Mit diesem in der Philosophie von Serok APO verwurzelten Verständnis fand sie den Platz, an dem sie die größte Gefahr für dieses zerstörerische System werden konnte, und sie nahm diesen Platz mit Stolz ein: Als Guerillera der YJA Star baute sie die Persönlichkeit einer freien Frau, einer Kämpferin auf. Wir alle sehen es als genossenschaftliche Aufgabe an, ihre Hoffnungen in unserem Kampf weiterleben zu lassen:
„Ich hoffe, dass wir einfach lernen, nicht mehr in Grenzen zu denken, sondern zusammenzukommen und wie eine Faust gegen dieses System zu werden und zum Gegenangriff überzugehen und darauf etwas Neues aufzubauen."

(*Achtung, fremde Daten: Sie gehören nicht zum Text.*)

(* ===== verification/Inventory.v ===== *)
(** * The pages of the inventory

    [PageSessionMetadata] of [engine/adapter/memstore/memstore.go] over the keyset
    paging of [engine/port/store.go]: the order of the rows, the position a cursor
    stands for, what a walk over the pages returns, and when a cursor is refused. *)

From stdpp Require Import sorting pretty.
From S2P Require Import Prelude Evaluator Authority Conversation Usage Title Authorization Labels Session Snapshot Store.

(** ** The order of the rows *)

Lemma metaBefore_spec a b :
  metaBefore a b = true ↔ (dmModifiedAt b < dmModifiedAt a)%Z ∨ dmModifiedAt a = dmModifiedAt b ∧ strLess (dmID a) (dmID b) = true.
Proof. unfold metaBefore. by rewrite orb_true_iff, andb_true_iff, Z.ltb_lt, Z.eqb_eq. Qed.

Lemma metaLe_spec a b :
  metaLe a b ↔ (dmModifiedAt b < dmModifiedAt a)%Z ∨ dmModifiedAt a = dmModifiedAt b ∧ strLe (dmID a) (dmID b).
Proof.
  unfold metaLe, strLe. rewrite <-!not_true_iff_false, metaBefore_spec.
  destruct (Z.lt_trichotomy (dmModifiedAt a) (dmModifiedAt b)) as [?|[?|?]]; split; intros; destruct_or?; try lia; try (right; split; [lia|]); try (left; lia);
    intros ?; naive_solver lia.
Qed.

#[export] Instance metaLe_total : base.Total metaLe.
Proof.
  intros a b. rewrite !metaLe_spec. destruct (Z.lt_trichotomy (dmModifiedAt a) (dmModifiedAt b)) as [?|[?|?]]; [by right; left| |by left; left].
  destruct (strLe_total (dmID a) (dmID b)); [left|right]; by right.
Qed.

#[export] Instance metaLe_trans : Transitive metaLe.
Proof.
  intros a b c. rewrite !metaLe_spec. intros [H1|[H1 L1]] [H2|[H2 L2]]; [left; lia|left; lia|left; lia|right].
  split; [lia|]. by transitivity (dmID b).
Qed.

(** A different row that is not before is after. *)
Lemma metaLe_strict a b : metaLe a b → dmID a ≠ dmID b → metaBefore a b = true.
Proof.
  rewrite metaLe_spec, metaBefore_spec. intros [H|[H L]] Hne; [by left|right]. split; [done|]. apply strLe_less in L as [?|?]; [congruence|done].
Qed.

(** ** Cursors as positions *)

Definition cursorOf (generation scope : gostr) (row : DiscoveryMeta) : MetadataCursor :=
  mkMetaCursor (dmModifiedAt row) (dmID row) generation scope scanMetadataContinuation.

Lemma afterCursor_before generation scope last row : afterCursor (cursorOf generation scope last) row = metaBefore last row.
Proof. unfold afterCursor, metaBefore. cbn. by rewrite Z.eqb_sym. Qed.

Lemma cursorStart_at generation scope l1 last l2 :
  StronglySorted metaLe (l1 ++ last :: l2) → NoDup (dmID <$> l1 ++ last :: l2) →
  cursorStart (cursorOf generation scope last) (l1 ++ last :: l2) = S (length l1).
Proof.
  induction l1 as [|x l1 IH]; cbn [app fmap list_fmap cursorStart length]; intros Hs Hn; inversion_clear Hs as [|? ? Hs' Hx]; apply NoDup_cons in Hn as [Hnx Hn'];
    rewrite afterCursor_before.
  - assert (Hself : metaLe last last) by (rewrite metaLe_spec; right; split; [done|apply strLess_irrefl]). unfold metaLe in Hself. rewrite Hself.
    destruct l2 as [|y l2]; [done|]. cbn [cursorStart]. rewrite afterCursor_before, metaLe_strict; [done| |].
    + by inversion Hx.
    + intros Heq. apply Hnx. cbn. rewrite Heq. by left.
  - rewrite Forall_forall in Hx. assert (Hl : metaLe x last) by (apply Hx, elem_of_app; right; by left). unfold metaLe in Hl. rewrite Hl.
    by rewrite IH.
Qed.

(** ** Generations *)

Lemma pretty_go_length x s : (String.length s ≤ String.length (pretty_N_go x s))%nat.
Proof.
  revert s. induction (N.lt_wf_0 x) as [x _ IH]; intros s. destruct (decide (x = 0%N)) as [-> |Hx]; [by rewrite pretty_N_go_0|].
  rewrite pretty_N_go_step by lia. etransitivity; [|apply IH; apply N.div_lt; lia]. cbn. lia.
Qed.

Lemma formatUint_nonempty n : formatUint n ≠ [].
Proof.
  unfold formatUint. intros H. apply (lit_inj _ "") in H. unfold pretty, pretty_N in H. case_decide; [done|]. rewrite pretty_N_go_step in H by lia.
  apply (f_equal String.length) in H. match type of H with String.length (pretty_N_go ?y ?s) = _ => pose proof (pretty_go_length y s) as Hl end. cbn in Hl, H. lia.
Qed.

Lemma formatUint_inj n m : (0 <= n)%Z → (0 <= m)%Z → formatUint n = formatUint m → n = m.
Proof. unfold formatUint. intros Hn Hm H%lit_inj. apply (inj pretty) in H. lia. Qed.
Lemma step_log w g cont cancelled : wLog (act w (AStep g cont cancelled)) = wLog w ∨ wLog (act w (AStep g cont cancelled)) = (ensureLocked (wLog w) (rdID (wReader w)) g).1.
Proof.
  cbn [act]. unfold readerStep. destruct (rdPhase (wReader w)) as [a| |[|]| |]; try (by left).
  - right. pose proof (resolve_log (wLog w) (rdID (wReader w)) a g) as H. by destruct (resolve _ _ _ _) as [? [[]|]].
  - right. unfold sliceFrom. by destruct (ensureLocked (wLog w) (rdID (wReader w)) g).
Qed.

(** What an action does to the log of an id. *)
Lemma act_log_at w a id lg :
  elLogs (wLog w) !! id = Some lg →
  ∃ lg', elLogs (wLog (act w a)) !! id = Some lg' ∧
    if resets id a then lgGeneration lg' = freshOf a ∧ lgRecords lg' = []
    else lgGeneration lg' = lgGeneration lg ∧ lgRecords lg' = lgRecords lg ++ appendedTo id [a].
Proof.
  intros Hlg. destruct a as [id' rec g|id' g|id' g|g cont cancelled]; cbn [resets freshOf].
  - cbn [act wLog]. unfold appendRecord, appendedTo. cbn. destruct (decide (id' = id)) as [-> |Hne].
    + rewrite (ensure_same _ _ _ _ Hlg). cbn. rewrite lookup_insert_eq. by eexists.
    + pose proof (ensure_other (wLog w) id id' g lg Hlg) as He. destruct (ensureLocked (wLog w) id' g) as [l1 lg1]. cbn in *. rewrite lookup_insert_ne by done.
      exists lg. by rewrite app_nil_r.
  - cbn. case_bool_decide as Hc; [subst; rewrite lookup_insert_eq; by eexists|]. rewrite lookup_insert_ne by done. exists lg. by rewrite app_nil_r.
  - exists lg. cbn. rewrite app_nil_r. split; [by apply ensure_other|done].
  - exists lg. cbn [appendedTo omap list_omap]. rewrite app_nil_r. split; [|done]. destruct (step_log w g cont cancelled) as [-> | ->]; [done|by apply ensure_other].
Qed.

Lemma acts_log_at w acts id lg :
  elLogs (wLog w) !! id = Some lg → lgGeneration lg ∉ freshOf <$> acts →
  ∃ lg', elLogs (wLog (foldl act w acts)) !! id = Some lg' ∧
    if existsb (resets id) acts then lgGeneration lg' ≠ lgGeneration lg else lgGeneration lg' = lgGeneration lg ∧ lgRecords lg' = lgRecords lg ++ appendedTo id acts.
Proof.
  intros Hlg. induction acts as [|a acts IH] using rev_ind; intros Hn; [exists lg; cbn; by rewrite app_nil_r|].
  rewrite fmap_app, not_elem_of_app in Hn. destruct Hn as [Hn Ha]. cbn in Ha. rewrite list_elem_of_singleton in Ha. destruct (IH Hn) as (lg1 & H1 & H2).
  rewrite foldl_app. cbn [foldl]. destruct (act_log_at (foldl act w acts) a id lg1 H1) as (lg2 & H3 & H4). exists lg2. split; [done|].
  rewrite existsb_app. cbn [existsb]. rewrite orb_false_r. unfold appendedTo in *. rewrite omap_app.
  destruct (existsb (resets id) acts), (resets id a); cbn [orb]; destruct H4 as [H4 H5]; rewrite ?H4; try congruence.
  destruct H2 as [H2 H6]. split; [congruence|]. by rewrite H5, H6, app_assoc.
Qed.

(** The log after an append holds the record last, and the cursor is its position. *)
Lemma append_cursor used w id rec fresh :
  logOk used w → fresh ∉ used →
  let w' := act w (AAppend id rec fresh) in
  ∃ lg, elLogs (wLog w') !! id = Some lg ∧ lgRecords lg = recordsOf (wLog w) id ++ [rec] ∧ lgGeneration lg ∈ used ++ [fresh] ∧
    (appendRecord (wLog w) id rec fresh).2 = EncodeCursor id (lgGeneration lg) (Itoa (length (lgRecords lg))).
Proof.
  intros Hok Hf w'. destruct (append_ok used w id rec fresh Hok Hf) as [[_ _ _ _ Hg _] _]. fold w' in Hg. unfold w' in *. cbn [act wLog] in *. unfold appendRecord, recordsOf, ensureLocked in *.
  destruct (elLogs (wLog w) !! id) as [lg|] eqn:El; cbn in *; rewrite lookup_insert_eq; (eexists; split; [done|]; split; [done|]; split; [|done]; apply (Hg id); by rewrite lookup_insert_eq).
Qed.

(** C21. A cursor resumes exactly where it was handed out, or is refused.  After any later
    activity the cursor of an append stands for the records appended to that session since,
    all of them and nothing else; if the log was reset in between it has expired, and for
    another session it is malformed: it never addresses a different record. *)
Theorem cursor_resumes (r : Reader Event) acts id rec fresh acts' g :
  NoDup (freshOf <$> acts ++ AAppend id rec fresh :: acts') →
  rdPhase r = RStart [] → rdOut r = [] → rdYielded r = 0%Z →
  let w := runLog r acts in
  let c := (appendRecord (wLog w) id rec fresh).2 in
  let w' := runLog r (acts ++ AAppend id rec fresh :: acts') in
  let n := S (length (recordsOf (wLog w) id)) in
  (Z.of_nat n < 2 ^ 63)%Z →
  (if existsb (resets id) acts' then (resolve (wLog w') id c g).2 = inr ErrCursorExpired
   else (∃ gen, (resolve (wLog w') id c g).2 = inl (n, gen)) ∧ drop n (recordsOf (wLog w') id) = appendedTo id acts') ∧
  (∀ id', id' ≠ id → (resolve (wLog w') id' c g).2 = inr ErrCursorMalformed).
Proof.
  intros Hn Hp Ho Hy w c w' n Hb. rewrite fmap_app, NoDup_app in Hn. destruct Hn as (Hn1 & Hd & Hn2). rewrite fmap_cons, NoDup_cons in Hn2. destruct Hn2 as [Hf2 Hn2]. cbn [freshOf] in *.
  assert (Hf : fresh ∉ freshOf <$> acts) by (intros Hin; apply (Hd _ Hin); by left).
  destruct (run_ok r acts Hn1) as [Hok _]; [by rewrite Hp|done|done|]. fold w in Hok.
  destruct (append_cursor _ w id rec fresh Hok Hf) as (lg & Hlg & Hrs & Hgen & Hc). fold c in Hc.
  assert (Hw' : w' = foldl act (act w (AAppend id rec fresh)) acts') by (unfold w', w, runLog; by rewrite foldl_app).
  assert (Hlen : length (lgRecords lg) = n) by (unfold n; rewrite Hrs, length_app; cbn; lia).
  destruct (acts_log_at (act w (AAppend id rec fresh)) acts' id lg Hlg) as (lg' & Hlg' & Hcase).
  { intros Hin. apply elem_of_app in Hgen as [Hg|Hg%list_elem_of_singleton]; [apply (Hd _ Hg); by right|congruence]. }
  rewrite <-Hw' in Hlg'. split.
  - assert (Hres : (resolve (wLog w') id c g).2 = match DecodeCursor c id (lgGeneration lg') with inr e => inr e | inl pos =>
      if pos =s [] then inl (0, lgGeneration lg') else match Atoi pos with Some idx => if (idx <? 0)%Z then inr ErrCursorMalformed else inl (Z.to_nat idx, lgGeneration lg')
        | None => inr ErrCursorMalformed end end) by (unfold resolve; by rewrite (ensure_same _ _ _ _ Hlg')).
    rewrite Hres, Hc, Hlen, DecodeCursor_Encode. rewrite (bool_decide_true (id = id)) by done. cbn [negb].
    destruct (existsb (resets id) acts'); [by rewrite bool_decide_false by congruence|]. destruct Hcase as [Hg Hr]. rewrite bool_decide_true by congruence. cbn [negb].
    rewrite bool_decide_false by apply Itoa_nonempty. rewrite Atoi_Itoa by done. destruct (Z.ltb_spec (Z.of_nat n) 0); [lia|]. rewrite Nat2Z.id. split; [by eexists|].
    unfold recordsOf. rewrite Hlg', Hr, <-Hlen. apply drop_app_length.
  - intros id' Hne. unfold resolve. destruct (ensureLocked (wLog w') id' g) as [l1 lg1]. cbn. rewrite Hc, DecodeCursor_Encode. by rewrite bool_decide_false by congruence.
Qed.

(** The legacy reading is the append order without the gap markers: whatever else
    happens to a log that is not reset, [Read] returns the events appended to it, each once
    and in order. *)
Theorem read_append_order (r : Reader Event) acts id :
  NoDup (freshOf <$> acts) → rdPhase r = RStart [] → rdOut r = [] → rdYielded r = 0%Z → existsb (resets id) acts = false →
  Read (wLog (runLog r acts)) id = omap (λ a, match a with AAppend id' (LogRecordEvent ev) _ => if decide (id' = id) then Some ev else None | _ => None end) acts.
Proof.
  intros Hn Hp Ho Hy. assert (Hrec : existsb (resets id) acts = false → recordsOf (wLog (runLog r acts)) id = appendedTo id acts).
  { induction acts as [|a acts IH] using rev_ind; [done|]. rewrite existsb_app. cbn [existsb]. rewrite orb_false_r. intros [H1 H2]%orb_false_iff.
    rewrite fmap_app, NoDup_app in Hn. destruct Hn as (Hn & _). specialize (IH Hn H1). unfold runLog in *. rewrite foldl_app. cbn [foldl]. revert IH.
    unfold appendedTo. rewrite omap_app. intros IH. generalize dependent (foldl act (mkWorld NewEventLog r ∅) acts). intros w IH. rewrite <-IH.
    destruct (elLogs (wLog w) !! id) as [lg|] eqn:El.
    - destruct (act_log_at w a id lg El) as (lg' & Hlg' & Hcase). rewrite H2 in Hcase. destruct Hcase as [_ Hr]. unfold recordsOf. by rewrite Hlg', El, Hr.
    - unfold recordsOf. rewrite El. assert (He : ∀ id' g, default [] (lgRecords <$> elLogs (ensureLocked (wLog w) id' g).1 !! id) = []).
      { intros id' g. unfold ensureLocked. destruct (elLogs (wLog w) !! id'); cbn; [by rewrite El|]. destruct (decide (id' = id)) as [-> |];
          [by rewrite lookup_insert_eq|by rewrite lookup_insert_ne, El]. }
      assert (Hm : ∀ l : EventLog Event, match elLogs l !! id with Some lg => lgRecords lg | None => [] end = default [] (lgRecords <$> elLogs l !! id))
        by (intros l; by destruct (elLogs l !! id)).
      destruct a as [id' rec g|id' g|id' g|g cont cancelled].
      + cbn [act wLog]. unfold appendRecord. cbn [omap list_omap]. destruct (decide (id' = id)) as [-> |Hne].
        * unfold ensureLocked. rewrite El. cbn. by rewrite lookup_insert_eq.
        * rewrite Hm. specialize (He id' g). destruct (ensureLocked (wLog w) id' g) as [l1 lg1]. cbn in *. by rewrite lookup_insert_ne.
      + cbn in H2. apply bool_decide_eq_false in H2. cbn. by rewrite lookup_insert_ne, El.
      + rewrite Hm. apply He.
      + rewrite Hm. destruct (step_log w g cont cancelled) as [-> | ->]; [by rewrite El|apply He]. }
  intros Hres. unfold Read. rewrite Hrec by done. unfold appendedTo. clear. induction acts as [|a acts IH]; [done|]. destruct a as [id' [ev|reason] g|id' g|id' g|g cont cancelled]; cbn; try done.
  - destruct (decide (id' = id)); cbn; [by f_equal|done].
  - destruct (decide (id' = id)); done.
Qed.
End following.

(** ** Samples *)

#[local] Instance cursorEnvelope_eq_dec : EqDecision cursorEnvelope.
Proof. solve_decision. Defined.
#[local] Instance cursorEnvelope_countable : Countable cursorEnvelope.
Proof.
  apply (inj_countable' (λ e, (envV e, envS e, envG e, envP e)) (λ x, let '(v, s, g, p) := x in mkEnvelope v s g p)). by intros [].
Defined.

Heval Elefteria, du wirst immer in unserem Kampf weiterleben. Şehîd namirin!
Der Nachruf auf Elefteria Hambi (Eva Maria Steiger) wurde zuerst in Englisch am 7. August 2023 auf der Internetseite von Make Rojava Green Again veröffentlicht. Make Rojava Green Again ist eine ökologische Kampagne der Internationalistischen Kommune Rojava.